2022-04-30 01:02:49 | 沖縄

 最近、朝日新聞では「続 よみがえる沖縄 琉球から日本へ」と題して神聖天皇主権大日本帝国政府下の沖縄県の写真を掲載している。その中には、裏に「祝典余興の琉球大角力」と書かれているという、1936年頃の角力大会の写真があり、那覇市の波上宮波上宮祭で開かれる角力大会と似ている、と説明されている。また、別の写真についての説明文の中には、1923年に首里城跡に「沖縄神社」創建が許可され、琉球王国の史跡が次々と国家神道に結びつけられていった、と述べられていた。

 沖縄県は本来国家神道とは無縁の地域であった。では、沖縄県ではどのようにして国家神道=天皇教の組織が作られていったのだろう。それは沖縄古来から存在した民間の信仰支配者の信仰を変質させ国家神道の神社組織に組み込んでゆく事であった。

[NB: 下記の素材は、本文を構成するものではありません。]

Lemma connect_spec fuel p o e parents list_ b l :
  recheck_ok fuel -> buffer_ok b -> b_heap b !! p = Some o -> ev_event o = e -> ~ known cb (b_app b) (e_id e) ->
  completeEventParents cb (b_app b) e = Some parents ->
  default (getIncompleteEventsList b) list_ = l -> view l b ->
  (forall b', (fun o => (ev_event o, ev_peer o)) <$> b_heap b' = (fun o => (ev_event o, ev_peer o)) <$> b_heap b ->
    (forall x, known cb (b_app b') x <-> known cb (b_app b) x \/ x = e_id e) -> (missing b' l < fuel)%nat) ->
  (forall en, en ∈ slots b -> en_key en = e_id e -> en_value en = p) ->
  exists ok b', connect fuel p e parents list_ b = Ok (ok, b') /\ buffer_ok b' /\ steps b b' /\ keeps b b' /\ absent b' (e_id e) /\
    released b' p /\ (ok = true -> known cb (b_app b') (e_id e)) /\ (no_refusal -> fine b -> ok = true).
Proof.
  intros IH Hb Ho He Hk Hps Hl Hv Hm Hown. unfold connect.
  destruct (processCompleteEvent_spec p o e parents b Hb Ho He Hk Hps) as (ok & b1 & -> & Hpr & Hnr).
  destruct (release_processed p (e_id e) ok b b1 o Ho ltac:(by rewrite He) Hpr) as (Hb2 & Hc2 & Hlim2 & Hh2 & Hr2 & Ha2).
  set (b2 := releaseEvent cb p b1) in *. cbv zeta.
  assert (forall x, known cb (b_app b2) x <-> known cb (b_app b) x \/ (ok = true /\ x = e_id e)) as Hk2.
  { intros x. rewrite Ha2. apply Hpr. }
  assert (slots b2 = slots b) as Hs2 by (unfold slots; by rewrite Hc2).
  set (l2 := default (getIncompleteEventsList b2) list_).
  assert (exists b3, (if ok then foldM (push_child fuel (e_id e) l2) b2 l2 else Ok b2) = Ok b3 /\
    buffer_ok b3 /\ steps b2 b3 /\ keeps b2 b3 /\ forall c oc, ok = true -> c ∈ l -> b_heap b2 !! c = Some oc -> e_id e ∈ e_parents (ev_event oc) ->
      complete cb (b_app b2) (ev_event oc) -> absent b3 (e_id (ev_event oc))) as (b3 & -> & Hb3 & Hs3 & Hp3 & Ha3).
  { destruct ok; [|exists b2; split; [done|]; split; [done|]; split; [apply steps_refl|split; [apply keeps_refl|done]]].
    assert (l2 = l) as ->.
    { unfold l2. rewrite <- Hl. unfold getIncompleteEventsList. by rewrite Hc2. }
    destruct (push_children fuel (e_id e) l IH l b2) as (b3 & Hf & Hb3 & Hs3 & Hp3 & Ha3); [done|done| | |].
    - apply (view_keep l b); [done..|]. by rewrite Hs2.
    - apply Hm; [done|]. intros x. rewrite Hk2. naive_solver.
    - exists b3. split; [done|]. split; [done|]. split; [done|]. split; [done|]. intros c oc _. apply Ha3. }
  simpl. destruct (remove_incomplete_ok b3 (e_id e) Hb3) as (b4 & -> & Hb4 & Hh4 & Hap4 & Hlim4 & _ & Hsl4 & Hm4).
  simpl. exists ok, b4. split; [done|]. split; [done|].
  assert (absent b4 (e_id e)) as Habs.
  { intros en Hin. rewrite Hsl4 in Hin. by apply list_elem_of_filter in Hin as [Hne _]. }
  assert (forall en, en ∈ slots b4 -> en ∈ slots b3) as Hsub4.
  { intros en. rewrite Hsl4. by intros [_ ?]%list_elem_of_filter. }
  assert (forall en, en ∈ slots b4 -> en ∈ slots b) as Hsub.
  { intros en Hin. rewrite <- Hs2. by apply (st_slots _ _ Hs3), Hsub4. }
  assert (forall q, released b4 q <-> released b3 q) as Hr4 by (intros q; unfold released; by rewrite Hh4).
  assert (~ cached b4 p) as Hnp.
  { intros (en & Hin & Hv'). destruct (bo_slots _ Hb4 en Hin) as (o4 & Ho4 & Hid & _). rewrite Hv' in Ho4.
    assert ((fun o => (ev_event o, ev_peer o)) <$> b_heap b4 = (fun o => (ev_event o, ev_peer o)) <$> b_heap b) as Hh4'.
    { by rewrite Hh4, (st_heap _ _ Hs3). }
    destruct (heap_event _ _ _ _ Hh4' Ho) as (o4' & Ho4' & Heq & _). simplify_eq. apply (Habs en Hin). by rewrite <- Hid, Heq. }
  splits; [| |done| | |intros Hn Hf; by apply Hnr].
  - split.
    + rewrite Hlim4, (st_limit _ _ Hs3). done.
    + destruct (st_caps _ _ Hs3) as [E1 E2]. rewrite Hc2 in E1, E2. destruct Hm4. split; congruence.
    + rewrite Hh4, (st_heap _ _ Hs3). done.
    + intros q Hq. apply Hr4, (st_released _ _ Hs3), Hr2. by right.
    + rewrite Hap4. etrans; [|apply (st_app _ _ Hs3)]. rewrite Ha2. apply Hpr.
    + done.
    + intros q Hq Hn. apply Hr4. destruct (decide (cached b3 q)) as [(en & Hin & Hvq)|Hq3].
      * apply (st_released _ _ Hs3), Hr2. left. rewrite <- Hvq. apply Hown; [rewrite <- Hs2; by apply (st_slots _ _ Hs3)|].
        destruct (decide (en_key en = e_id e)) as [|Hne]; [done|]. destruct Hn. exists en. split; [|done].
        rewrite Hsl4. apply list_elem_of_filter. done.
      * apply (st_removed _ _ Hs3); [|done]. destruct Hq as (en & Hin & Hvq). exists en. by rewrite Hs2.
    + intros q Hq Hn Hc. destruct (decide (q = p)) as [->|Hne]; [done|].
      apply Hr4 in Hq. apply (st_gone _ _ Hs3 q Hq); [intros [?|?]%Hr2; done|].
      destruct Hc as (en & Hin & Hvq). exists en. split; [by apply Hsub4|done].
    + intros en oc Hin Hoc Hcomp. rewrite Hap4 in Hcomp.
      destruct (heap_event _ _ _ _ Hh2 Hoc) as (oc2 & Hoc2 & Heq & _). rewrite <- Heq in *.
      assert (complete cb (b_app b2) (ev_event oc2)) as Hcomp2.
      { apply (st_complete _ _ Hs3 en oc2); [by apply Hsub4|done..]. }
      destruct (decide (e_id e ∈ e_parents (ev_event oc2) /\ ok = true)) as [[Hpar ->]|Hpar].
      * exfalso. apply (Ha3 (en_value en) oc2 eq_refl) with (en := en); try done; [by apply (vi_cover _ _ Hv), Hsub|by apply Hsub4|].
        destruct (bo_slots _ Hb en (Hsub _ Hin)) as (ob & Hob & Hid & _). simplify_eq. by rewrite Heq.
      * apply Forall_forall. intros x Hx. unfold complete in Hcomp2. rewrite Forall_forall in Hcomp2.
        pose proof (proj1 (Hk2 x) (Hcomp2 x Hx)) as Hx2. destruct Hx2 as [?|[Ho2 ->]]; [done|]. by destruct Hpar.
    + intros en Hin Hkn. rewrite Hap4 in Hkn. apply (st_known _ _ Hs3 en (Hsub4 _ Hin)), Hk2 in Hkn.
      destruct Hkn as [?|[_ Heq]]; [done|]. by destruct (Habs en Hin).
  - intros Hn Hf. destruct (Hnr Hn Hf) as [Hok HI1]. destruct (Hp3 Hn) as [HI3 Hkp3].
    { eapply fine_heap; [exact Hh2| |done]. by rewrite Ha2. }
    rewrite Hap4. split; [done|]. intros en Hin. destruct (decide (en_key en = e_id e)) as [Heq|Hne].
    + right. rewrite Heq. apply (rtc_known (b_app b2)); [apply Hs3|]. apply Hk2. by right.
    + destruct (Hkp3 en) as [Hin3|?]; [by rewrite Hs2| |by right]. left. rewrite Hsl4. by apply list_elem_of_filter.
  - apply Hr4, (st_released _ _ Hs3), Hr2. by left.
  - intros ->. rewrite Hap4. apply (rtc_known (b_app b2)); [apply Hs3|]. apply Hk2. by right.
Qed.

(** An event leaves the cache and is released. *)
Definition drop_opt (drop : option string) (p : nat) b : buffer :=
  match drop with Some err => dropEvent p err b | None => b end.

Lemma discard_spec p o drop c b :
  buffer_ok b -> b_heap b !! p = Some o -> cache_wf c ->
  maxWeight c = maxWeight (b_incompletes b) -> maxSize c = maxSize (b_incompletes b) ->
  (forall en, en ∈ contents c -> en ∈ slots b /\ en_value en <> p) ->
  (forall en, en ∈ slots b -> en ∈ contents c \/ en_value en = p) ->
  (drop = None -> known cb (b_app b) (e_id (ev_event o))) ->
  let b' := releaseEvent cb p (drop_opt drop p (with_incompletes b c)) in
  buffer_ok b' /\ steps b b' /\ slots b' = contents c /\ b_app b' = b_app b /\ released b' p.
Proof.
  intros Hb Hp Hwf Hm1 Hm2 Hsub Hown Hdrop b'.
  assert (buffer_ok (with_incompletes b c)) as Hb1.
  { split; [done| |exact (bo_log _ Hb)|exact (bo_connected _ Hb)]. intros en He. apply (bo_slots _ Hb).
    by apply Hsub. }
  assert (exists b2, drop_opt drop p (with_incompletes b c) = b2 /\ buffer_ok b2 /\ b_incompletes b2 = c /\ b_limit b2 = b_limit b /\
    b_app b2 = b_app b /\ (forall q, released b2 q <-> released b q) /\
    (fun o => (ev_event o, ev_peer o)) <$> b_heap b2 = (fun o => (ev_event o, ev_peer o)) <$> b_heap b /\
    exists o2, b_heap b2 !! p = Some o2 /\ (ev_err o2 = None -> known cb (b_app b) (e_id (ev_event o))))
    as (b2 & Hb2' & Hb2 & Hi2 & Hl2 & Ha2 & Hr2 & Hh2 & o2 & Ho2 & Hk2).
  { destruct drop as [err|]; simpl; eexists; (split; [done|]).
    - destruct (processed_drop p 0 _ err o Hb1 Hp) as [H1 H2 H3 H4 H5 _ _ (o2 & Ho2 & He2)].
      splits; [done..|]. exists o2. split; [done|]. intros He. by destruct (He2 eq_refl).
    - splits; [done..|]. exists o. auto. }
  destruct (heap_event _ _ _ _ Hh2 Hp) as (o2' & Ho2' & Heq & _). rewrite Ho2 in Ho2'. injection Ho2' as <-.
  unfold b'. rewrite Hb2'. destruct (releaseEvent_ok p b2 o2 Hb2 Ho2) as (Hb3 & Hr3 & Hq3 & Hh3).
  { intros _ He. rewrite Ha2, Heq. by apply Hk2. }
  assert (b_incompletes (releaseEvent cb p b2) = c /\ b_limit (releaseEvent cb p b2) = b_limit b /\ b_app (releaseEvent cb p b2) = b_app b)
    as (Hi3 & Hl3 & Ha3) by (unfold releaseEvent; rewrite Ho2; done).
  assert (slots (releaseEvent cb p b2) = contents c) as Hs3 by (unfold slots; by rewrite Hi3).
  assert (forall q, released (releaseEvent cb p b2) q <-> q = p \/ released b q) as Hr4.
  { intros q. rewrite <- Hr2. destruct (decide (q = p)) as [->|Hne]; [naive_solver|].
    unfold released at 1. rewrite (Hq3 q Hne). unfold released. naive_solver. }
  splits; try done. split.
  - done.
  - by rewrite Hi3.
  - by rewrite Hh3, Hh2.
  - intros q Hq. apply Hr4. by right.
  - rewrite Ha3. done.
  - rewrite Hs3. intros en Hin. by apply Hsub.
  - intros q (en & Hin & Hv) Hn. apply Hr4. left. rewrite <- Hv. destruct (Hown en Hin) as [Hin2|]; [|done].
    destruct Hn. exists en. by rewrite Hs3.
  - intros q [->|?]%Hr4 Hn; [|done]. intros (en & Hin & Hv). rewrite Hs3 in Hin. by apply Hsub in Hin as [Hin Hne].
  - rewrite Ha3. done.
  - rewrite Ha3. done.
Qed.

Lemma pushEvent_unfold fuel p list_ recheck b :
  pushEvent cb size (S fuel) p list_ recheck b =
  match b_heap b !! p with
  | None => Panic "nil event"
  | Some o =>
      let e := ev_event o in
      if cb_Exists cb (b_app b) (e_id e) then
        let* b := remove_incomplete b (e_id e) in
        Ok (false, releaseEvent cb p (drop_opt (if recheck then None else Some ErrAlreadyConnectedEvent) p b))
      else
        match completeEventParents cb (b_app b) e with
        | None =>
            if recheck then Ok (false, b)
            else let* ' (_, c) := Cache_Add (b_incompletes b) (e_id e) p (u64 (size e)) in Ok (false, with_incompletes b c)
        | Some parents => connect fuel p e parents list_ b
        end
  end.
Proof. simpl. destruct (b_heap b !! p); [|done]. by destruct recheck. Qed.
Lemma tracked_swap e (l : list (option (item V))) i j a b :
  tracked e l -> l !! i = Some (Some b) -> l !! j = Some (Some a) ->
  tracked (record_index (record_index e (it_value a) (Z.of_nat i)) (it_value b) (Z.of_nat j)) (swap_list l i j).
Proof.
  intros Ht Hi Hj k it. pose proof (lookup_lt_Some _ _ _ Hi). pose proof (lookup_lt_Some _ _ _ Hj). rewrite swap_list_lookup by done. unfold record_index.
  case_decide as E1; [|case_decide as E2].
  - subst k. rewrite Hj. intros [= <-]. destruct (decide (it_value a = it_value b)) as [E|].
    + rewrite <- E, lookup_insert_eq. by rewrite (tracked_position e l i j b a Ht Hi Hj (eq_sym E)).
    + by rewrite lookup_insert_ne, lookup_insert_eq.
  - subst k. rewrite Hi. intros [= <-]. by rewrite lookup_insert_eq.
  - intros Hk. rewrite !lookup_insert_ne; [by apply Ht|intros E..].
    + by apply E2, (tracked_position e l k j it a Ht Hk Hj).
    + by apply E1, (tracked_position e l k i it b Ht Hk Hi).
Qed.

Lemma tracked_snoc e (l : list (option (item V))) it :
  tracked e l -> (forall it', Some it' ∈ l -> it_value it' <> it_value it) ->
  tracked (record_index e (it_value it) (Z.of_nat (length l))) (l ++ [Some it]).
Proof.
  intros Ht Hf k it'. unfold record_index. intros [Hk|[Hge Hk]]%lookup_app_Some.
  - rewrite lookup_insert_ne; [by apply Ht|]. intros E. by apply (Hf it' (list_elem_of_lookup_2 _ _ _ Hk)).
  - apply list_lookup_singleton_Some in Hk as [Hk [= <-]]. rewrite lookup_insert_eq. f_equal. lia.
Qed.

Lemma tracked_init e (l : list (option (item V))) it :
  tracked e (l ++ [Some it]) -> tracked (record_index e (it_value it) (-1)) l.
Proof.
  intros Ht k it' Hk. pose proof (lookup_lt_Some _ _ _ Hk). unfold record_index.
  assert ((l ++ [Some it]) !! k = Some (Some it')) as Hk' by (by rewrite lookup_app_l).
  rewrite lookup_insert_ne; [by apply Ht|]. intros E.
  assert ((l ++ [Some it]) !! length l = Some (Some it)) as Hl by (by rewrite lookup_app_r, Nat.sub_diag).
  pose proof (tracked_position _ _ _ _ _ _ Ht Hk' Hl (eq_sym E)). lia.
Qed.
(* ===== verification/Processor.v ===== *)
(** * gossip/dagprocessor: the events of the peers, from arrival to connection

    [Enqueue] takes a batch of events under the semaphore; a checker calls back
    with the result of each event at any moment and in any order; a single
    inserter takes the batches one by one and pushes their events into the
    ordering buffer of EventBuffer.v, in the order of the batch if that is asked
    for.  Whatever leaves the processor is released, and gives its share of the
    semaphore back.

    [system] is the processor with its queued jobs: every operation is one step
    of one goroutine, and a run is any sequence of steps.  An [Acquire] that
    waits is a sequence of other steps before it (lemma [Acquire_tries]). *)

From S2P Require Import Prelude Dag Wlru EventBuffer Semaphore.

#[local] Open Scope go_scope.

Definition ErrBusy : string := "failed to acquire events semaphore".

Record checkRes := mk_checkRes { cr_e : BaseEvent; cr_err : option string; cr_pos : nat }.

(** ** The ordered insertion of results, over any way to process one *)

Section ordered.
Context {S : Type} (process : checkRes -> S -> outcome S).

(** [for i := processed; processed < len && results[i] != nil; i++]: [i] and
    [processed] stay equal. *)
Fixpoint insert_ready (fuel : nat) (results : list (option checkRes)) (processed : nat) (s : S) :
    outcome (list (option checkRes) * nat * S) :=
  match fuel with
  | O => Ok (results, processed, s)
  | Datatypes.S fuel =>
      match results !! processed with
      | Some (Some res) =>
          let* s := process res s in
          insert_ready fuel (<[processed := None]> results) (Datatypes.S processed) s
      | _ => Ok (results, processed, s)
      end
  end.

(** One result received from the channel. *)
Definition receive_ordered (st : list (option checkRes) * nat * S) (res : checkRes) : outcome (list (option checkRes) * nat * S) :=
  let '(results, processed, s) := st in
  if (cr_pos res <? length results)%nat then
    let results := <[cr_pos res := Some res]> results in
    insert_ready (length results - processed) results processed s
  else Panic "index out of range".

Definition start_ordered (n : nat) (s : S) : list (option checkRes) * nat * S := (replicate n None, 0%nat, s).

End ordered.

(** ** The processor *)

Section processor.
Context {A : Type} (cb : Callback A) (HighestLamport : A -> Z).

Record Config := mk_Config { cfg_EventsBufferLimit : Metric; cfg_EventsSemaphoreTimeout : Z; cfg_MaxTasks : Z }.

(** [p_log] are the calls of the [Released] callback, when it is set. *)
Record Processor := mk_Processor {
  p_sem : DataSemaphore;
  p_buffer : EventsBuffer (A := A);
  p_log : list (BaseEvent * string * option string)
}.

(** The wrapped [Released] is always set. *)
Definition buffer_callback : Callback A :=
  mk_Callback (cb_Process cb) true (cb_Get cb) (cb_Exists cb) (cb_Check cb) (cb_IsImportant cb).

Definition Processor_New (cfg : Config) (eventsSemaphore : DataSemaphore) (app : A) : outcome Processor :=
  let* b := EventsBuffer_New (cfg_EventsBufferLimit cfg) app in
  Ok (mk_Processor eventsSemaphore b []).

Definition f_Released (p : Processor) (x : BaseEvent * string * option string) : Processor :=
  mk_Processor (Release (mk_Metric 1 (u64 (Event_Size x.1.1))) (p_sem p)) (p_buffer p)
    (if cb_Released cb then p_log p ++ [x] else p_log p).

(** A call on the buffer calls [Released] for what it adds to its log. *)
Definition with_released (p : Processor) (b : EventsBuffer) : Processor :=
  foldl f_Released (mk_Processor (p_sem p) b (p_log p)) (drop (length (b_log (p_buffer p))) (b_log b)).

Definition buffer_PushEvent (e : BaseEvent) (peer : string) (p : Processor) : outcome (bool * Processor) :=
  let* ' (complete, b) := PushEvent buffer_callback Event_Size e peer (p_buffer p) in
  Ok (complete, with_released p b).

Definition Processor_Clear (p : Processor) : outcome Processor :=
  let* b := EventsBuffer_Clear buffer_callback (p_buffer p) in Ok (with_released p b).

Definition Processor_IsBuffered (p : Processor) (id : Z) : bool := IsBuffered (p_buffer p) id.
Definition TotalBuffered (p : Processor) : Metric := EventsBuffer_Total (p_buffer p).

 まず、1890年1月には、大日本帝国政府は沖縄県民に、天皇に対する信仰心を起こさせる事を目論んで、「琉球八社」の中心であった那覇の「波之上宮」を国家神道における5段階の神社社格(官国弊社、府県社、郷社、村社、無各社)の中の「官幣小社」に列した。そして、1902年には、県当局が同宮に対して「国家安全、忠君愛国の士気を養う印」として天照皇大神宮(伊勢神宮)大麻を県民に頒布する許可を与えた。そして、これと並行して、古来の「御嶽」や「拝所」は「村社」として整理統合し、「拝殿」や「鳥居」などを建てたのである。このような沖縄の歴史を知る事も今日の沖縄に起きている様々な問題を理解し解決してゆくうえで大切な事であろう。

(2021年4月26日投稿)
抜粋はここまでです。